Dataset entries
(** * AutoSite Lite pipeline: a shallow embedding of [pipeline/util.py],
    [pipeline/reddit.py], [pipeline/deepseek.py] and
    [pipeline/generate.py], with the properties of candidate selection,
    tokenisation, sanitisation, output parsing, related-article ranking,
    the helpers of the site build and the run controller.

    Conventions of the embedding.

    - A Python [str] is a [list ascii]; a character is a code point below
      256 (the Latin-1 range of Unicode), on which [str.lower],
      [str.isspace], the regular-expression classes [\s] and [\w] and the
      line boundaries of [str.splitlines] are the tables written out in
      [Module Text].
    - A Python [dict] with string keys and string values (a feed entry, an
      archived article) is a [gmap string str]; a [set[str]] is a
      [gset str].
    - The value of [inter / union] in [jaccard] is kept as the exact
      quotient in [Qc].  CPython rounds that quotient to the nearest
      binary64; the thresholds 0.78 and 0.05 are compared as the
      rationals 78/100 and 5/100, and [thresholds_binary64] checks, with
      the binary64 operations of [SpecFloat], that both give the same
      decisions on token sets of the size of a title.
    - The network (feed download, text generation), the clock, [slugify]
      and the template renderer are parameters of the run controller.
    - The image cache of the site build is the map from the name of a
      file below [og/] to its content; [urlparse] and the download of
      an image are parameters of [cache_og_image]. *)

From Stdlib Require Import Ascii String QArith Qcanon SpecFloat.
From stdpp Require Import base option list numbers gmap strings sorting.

* * *

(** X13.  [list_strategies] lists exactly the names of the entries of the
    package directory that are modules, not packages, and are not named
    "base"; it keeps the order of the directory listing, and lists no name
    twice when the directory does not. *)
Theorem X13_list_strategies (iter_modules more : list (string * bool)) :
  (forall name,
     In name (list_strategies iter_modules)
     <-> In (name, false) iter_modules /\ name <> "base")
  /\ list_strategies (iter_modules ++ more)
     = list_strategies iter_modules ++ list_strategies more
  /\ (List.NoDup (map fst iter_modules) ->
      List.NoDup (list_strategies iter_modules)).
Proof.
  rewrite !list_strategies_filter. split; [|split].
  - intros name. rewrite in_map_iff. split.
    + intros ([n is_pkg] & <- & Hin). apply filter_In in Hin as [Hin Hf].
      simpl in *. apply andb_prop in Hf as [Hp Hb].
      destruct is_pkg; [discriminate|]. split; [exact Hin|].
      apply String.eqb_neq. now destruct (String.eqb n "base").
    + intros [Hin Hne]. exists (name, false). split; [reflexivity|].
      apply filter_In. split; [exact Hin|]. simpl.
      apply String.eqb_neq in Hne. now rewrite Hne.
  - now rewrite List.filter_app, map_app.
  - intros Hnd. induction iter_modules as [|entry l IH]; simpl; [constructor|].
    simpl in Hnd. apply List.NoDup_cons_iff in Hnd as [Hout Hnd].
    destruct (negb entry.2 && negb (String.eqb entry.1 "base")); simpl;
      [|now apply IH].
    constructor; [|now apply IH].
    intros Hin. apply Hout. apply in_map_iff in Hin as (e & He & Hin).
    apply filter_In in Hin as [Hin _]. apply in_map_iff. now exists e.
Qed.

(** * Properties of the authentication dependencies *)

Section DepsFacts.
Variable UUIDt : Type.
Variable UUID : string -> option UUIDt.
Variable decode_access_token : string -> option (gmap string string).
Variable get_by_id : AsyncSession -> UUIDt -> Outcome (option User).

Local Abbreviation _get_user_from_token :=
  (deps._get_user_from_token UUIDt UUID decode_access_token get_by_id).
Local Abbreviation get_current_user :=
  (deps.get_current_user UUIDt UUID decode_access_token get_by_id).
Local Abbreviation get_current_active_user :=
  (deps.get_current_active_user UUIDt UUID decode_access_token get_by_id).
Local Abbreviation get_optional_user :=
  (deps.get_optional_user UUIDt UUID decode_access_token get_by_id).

...

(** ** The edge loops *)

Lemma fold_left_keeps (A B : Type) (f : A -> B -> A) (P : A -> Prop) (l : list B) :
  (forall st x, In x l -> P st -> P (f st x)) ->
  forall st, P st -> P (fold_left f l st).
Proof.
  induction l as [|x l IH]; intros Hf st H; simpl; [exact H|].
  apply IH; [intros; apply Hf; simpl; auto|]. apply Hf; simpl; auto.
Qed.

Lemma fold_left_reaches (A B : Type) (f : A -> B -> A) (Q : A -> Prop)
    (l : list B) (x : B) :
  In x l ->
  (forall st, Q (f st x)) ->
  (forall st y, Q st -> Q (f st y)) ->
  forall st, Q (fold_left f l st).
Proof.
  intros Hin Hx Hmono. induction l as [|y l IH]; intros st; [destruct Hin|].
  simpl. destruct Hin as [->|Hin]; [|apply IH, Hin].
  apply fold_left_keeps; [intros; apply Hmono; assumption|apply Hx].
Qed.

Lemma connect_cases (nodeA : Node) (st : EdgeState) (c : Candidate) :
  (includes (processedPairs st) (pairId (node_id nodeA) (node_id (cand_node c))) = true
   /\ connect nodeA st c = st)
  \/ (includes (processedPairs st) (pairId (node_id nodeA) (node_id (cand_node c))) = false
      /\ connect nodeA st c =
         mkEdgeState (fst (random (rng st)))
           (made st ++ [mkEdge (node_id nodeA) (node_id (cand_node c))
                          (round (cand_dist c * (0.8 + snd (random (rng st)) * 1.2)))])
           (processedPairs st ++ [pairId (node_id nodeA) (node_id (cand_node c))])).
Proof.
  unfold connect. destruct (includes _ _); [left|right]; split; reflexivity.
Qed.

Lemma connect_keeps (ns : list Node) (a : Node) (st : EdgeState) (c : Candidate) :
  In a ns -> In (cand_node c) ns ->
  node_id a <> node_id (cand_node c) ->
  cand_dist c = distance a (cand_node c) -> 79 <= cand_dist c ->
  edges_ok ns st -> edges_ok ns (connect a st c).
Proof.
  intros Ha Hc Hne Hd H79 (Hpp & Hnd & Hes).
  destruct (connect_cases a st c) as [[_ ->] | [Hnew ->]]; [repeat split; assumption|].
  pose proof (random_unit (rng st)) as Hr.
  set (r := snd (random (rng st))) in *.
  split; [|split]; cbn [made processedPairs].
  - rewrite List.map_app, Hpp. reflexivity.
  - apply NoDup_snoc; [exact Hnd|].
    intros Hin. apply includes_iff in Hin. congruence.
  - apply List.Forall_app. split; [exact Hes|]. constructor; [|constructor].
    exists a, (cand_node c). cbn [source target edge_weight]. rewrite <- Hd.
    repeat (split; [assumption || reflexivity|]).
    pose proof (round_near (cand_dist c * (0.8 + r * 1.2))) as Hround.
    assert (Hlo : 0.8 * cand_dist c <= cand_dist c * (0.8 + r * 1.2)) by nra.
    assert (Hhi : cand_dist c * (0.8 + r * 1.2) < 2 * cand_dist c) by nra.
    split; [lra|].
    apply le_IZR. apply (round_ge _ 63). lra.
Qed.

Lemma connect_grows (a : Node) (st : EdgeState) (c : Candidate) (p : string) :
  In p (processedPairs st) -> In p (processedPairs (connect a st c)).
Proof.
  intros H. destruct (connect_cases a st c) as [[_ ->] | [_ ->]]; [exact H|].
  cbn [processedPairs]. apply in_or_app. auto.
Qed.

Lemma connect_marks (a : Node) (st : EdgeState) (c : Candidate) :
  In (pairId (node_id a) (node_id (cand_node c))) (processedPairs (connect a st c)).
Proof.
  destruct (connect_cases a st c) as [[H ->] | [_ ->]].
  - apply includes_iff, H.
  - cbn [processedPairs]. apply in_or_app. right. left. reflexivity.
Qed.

# Task item
In the records, which lines mention the word "with"? Copy those lines.

# Solution for this exercise
    [pipeline/generate.py], with the properties of candidate selection,
    - A Python [dict] with string keys and string values (a feed entry, an
      rationals 78/100 and 5/100, and [thresholds_binary64] checks, with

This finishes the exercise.